Todo esto viene a colación de la Ley 2/2014 que se aprobó en el Parlamento gallego y que fomenta la igualdad de trato a las personas del colectivo LGTB y que lo hace estableciendo medidas en todos los ámbitos de la sociedad; desde la policía hasta la juventud, pasando por la educación, la sanidad, el ámbito laboral, familiar, judicial o deportivo.
¿Y por qué nos parece «rara» esta iniciativa? Pues mira, lo explica fenomenal en Youtube el profesor gallego Carlos Callón, señor al que desde aquí le damos las gracias por haber expresado de forma tan clara y contundente todo lo que está mal en el «Eu Respecto«. Y es que sí, hay cosas mal. Para empezar, el cartel que han enviado a los institutos es un cuadro, un desastre de diseño que no deja claro en absoluto la intención de la campaña a no ser que te leas la letra pequeña (muy pequeña) que no explica una mierda sino que plasma simplemente lo que dice la Ley 2/2014.

Pero es que la misma Ley en si resulta ser bastante desastre, porque la intención es maravillosa pero no propone ninguna medida concreta para fomentar la integración o el respeto al colectivo LGTB.
Aunque lo más chocante de la campaña es que el «Yo respeto«, como bien explica Callón en el vídeo, establece una barrera nada integradora entre el que ve la realidad LGTB desde fuera y lo respeta… pero ya. ¿Cuántas veces has escuchado lo de «yo lo respeto pero no lo comparto»? Pues eso.

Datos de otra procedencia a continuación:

(* ===== verification/SemanticDeclarations.v ===== *)
(** * Semantic analysis: the declaration passes

    What the symbol table holds after the first pass, and what the tables of
    functions and states hold after the second when nothing was reported. *)

From stdpp Require Import base gmap strings numbers pretty list.
From S2P Require Import Prelude Text Ir Hir Diagnostics Ast Semantic SemanticBodies SemanticTheorems.
Open Scope string_scope.
Open Scope list_scope.

#[local] Opaque builtin_types.

(** ** Declared names *)

(** A declaration under the name it is given: its own, or the alias of an import. *)
Abbreviation named_item := (string * Item)%type.

Definition named_items (ast : Ast) : list named_item := map (λ item, (item_name item, item)) (ast_items ast).

Definition type_symbol (e : named_item) : option TypeSymbol :=
  match e.2 with
  | ItemStruct n => Some {| ts_name := e.1; ts_kind := SymStruct; ts_span := sn_span n |}
  | ItemEnum n => Some {| ts_name := e.1; ts_kind := SymEnum; ts_span := en_span n |}
  | ItemState n => Some {| ts_name := e.1; ts_kind := SymState; ts_span := stn_span n |}
  | _ => None
  end.

Definition value_symbol (e : named_item) : option ValueSymbol :=
  match e.2 with
  | ItemFunction n => Some {| vs_name := e.1; vs_kind := SymFunction; vs_span := fnn_span n |}
  | ItemAgent n => Some {| vs_name := e.1; vs_kind := SymAgent; vs_span := ag_span n |}
  | ItemPipeline n => Some {| vs_name := e.1; vs_kind := SymPipeline; vs_span := pn_span n |}
  | ItemSafetyBound n => Some {| vs_name := e.1; vs_kind := SymSafetyBound; vs_span := sb_span n |}
  | _ => None
  end.

(** The symbol of the first declaration of a name. *)
Definition first_type (l : list named_item) (name : string) : option TypeSymbol :=
  List.find (λ s, bool_decide (ts_name s = name)) (omap type_symbol l).
Definition first_value (l : list named_item) (name : string) : option ValueSymbol :=
  List.find (λ s, bool_decide (vs_name s = name)) (omap value_symbol l).

Section declarations.
Context (file : string).

Definition declare (a : Analyzer) (e : named_item) : Analyzer :=
  match type_symbol e, value_symbol e with
  | Some s, _ => insert_type file (ts_name s) (ts_kind s) (ts_span s) a
  | None, Some s => insert_value file (vs_name s) (vs_kind s) (vs_span s) a
  | None, None => a
  end.

Lemma collect_declare ast a : collect_declarations file ast a = foldl declare a (named_items ast).
Proof.
  unfold collect_declarations, named_items. revert a. induction (ast_items ast) as [|item l IH]; intros a; [done|].
  cbn. rewrite IH. by destruct item.
Qed.

Lemma symbol_cases e : (∃ s, type_symbol e = Some s ∧ value_symbol e = None) ∨
                       (∃ s, type_symbol e = None ∧ value_symbol e = Some s).
Proof. destruct e as [name []]; cbn; naive_solver. Qed.

Lemma find_app {A} (f : A → bool) l k :
  List.find f (l ++ k) = match List.find f l with Some x => Some x | None => List.find f k end.
Proof. induction l as [|x l IH]; cbn; [done|]. by destruct (f x). Qed.

Definition symbols_exact (l : list named_item) (a : Analyzer) : Prop :=
  (∀ name, sym_types (an_symbols a) !! name =
     match builtin_types !! name with Some s => Some s | None => first_type l name end) ∧
  (∀ name, sym_values (an_symbols a) !! name = first_value l name).

Lemma symbols_exact_new : symbols_exact [] analyzer_new.
Proof. split; intros name; cbn; [|done]. by destruct (builtin_types !! name). Qed.

(** An insertion adds the symbol where the name was free. *)
Lemma insert_type_lookup n kind span a name :
  sym_types (an_symbols (insert_type file n kind span a)) !! name =
    match sym_types (an_symbols a) !! name with
    | Some s => Some s
    | None => if bool_decide (n = name) then Some {| ts_name := n; ts_kind := kind; ts_span := span |} else None
    end.
Proof.
  unfold insert_type. destruct (sym_types (an_symbols a) !! n) eqn:E; cbn.
  - case_bool_decide as Hn; [subst; by rewrite E|by destruct (_ !! name)].
  - case_bool_decide as Hn; [subst; by rewrite lookup_insert_eq, E|].
    rewrite lookup_insert_ne by done. by destruct (_ !! name).
Qed.

Lemma insert_value_lookup n kind span a name :
  sym_values (an_symbols (insert_value file n kind span a)) !! name =
    match sym_values (an_symbols a) !! name with
    | Some s => Some s
    | None => if bool_decide (n = name) then Some {| vs_name := n; vs_kind := kind; vs_span := span |} else None
    end.
Proof.
  unfold insert_value. destruct (sym_values (an_symbols a) !! n) eqn:E; cbn.
  - case_bool_decide as Hn; [subst; by rewrite E|by destruct (_ !! name)].
  - case_bool_decide as Hn; [subst; by rewrite lookup_insert_eq, E|].
    rewrite lookup_insert_ne by done. by destruct (_ !! name).
Qed.

Lemma insert_type_values n kind span a :
  sym_values (an_symbols (insert_type file n kind span a)) = sym_values (an_symbols a).
Proof. unfold insert_type. by destruct (_ !! n). Qed.

Lemma insert_value_types n kind span a :
  sym_types (an_symbols (insert_value file n kind span a)) = sym_types (an_symbols a).
Proof. unfold insert_value. by destruct (_ !! n). Qed.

El vídeo de Carlos Callón está en gallego y lleva subtítulos. A no ser que seas una cazurra de la caverna de esas que si no le hablas en castellano parece que te estés cagando en sus muertos mientras violas a su mujer y te comes a sus hijos (que no lo eres, queremos creer que eres un ser humano inteligente -más o menos-) lo entenderás perfectamente:
Para muestra, un botón:
¿A ti te hace gracia que te digan que eres «El que ‘siente’ diferente«? Porque a mí no. Yo no siento diferente. Siento igual. Cuando me pinchan sangro y cuando me la meten sin avisar grito.
No somos «diferentes», somos diversos. Con o. Porque hablo de seres humanos. Así que gracias Xunta de Galicia pero yo no quiero que «me respeten» como si me pasara algo malo por lo que hay que tenerme cariño. Yo tengo los mismos derechos y obligaciones que los demás, así que paternalismos del heteropatriarcado los justos.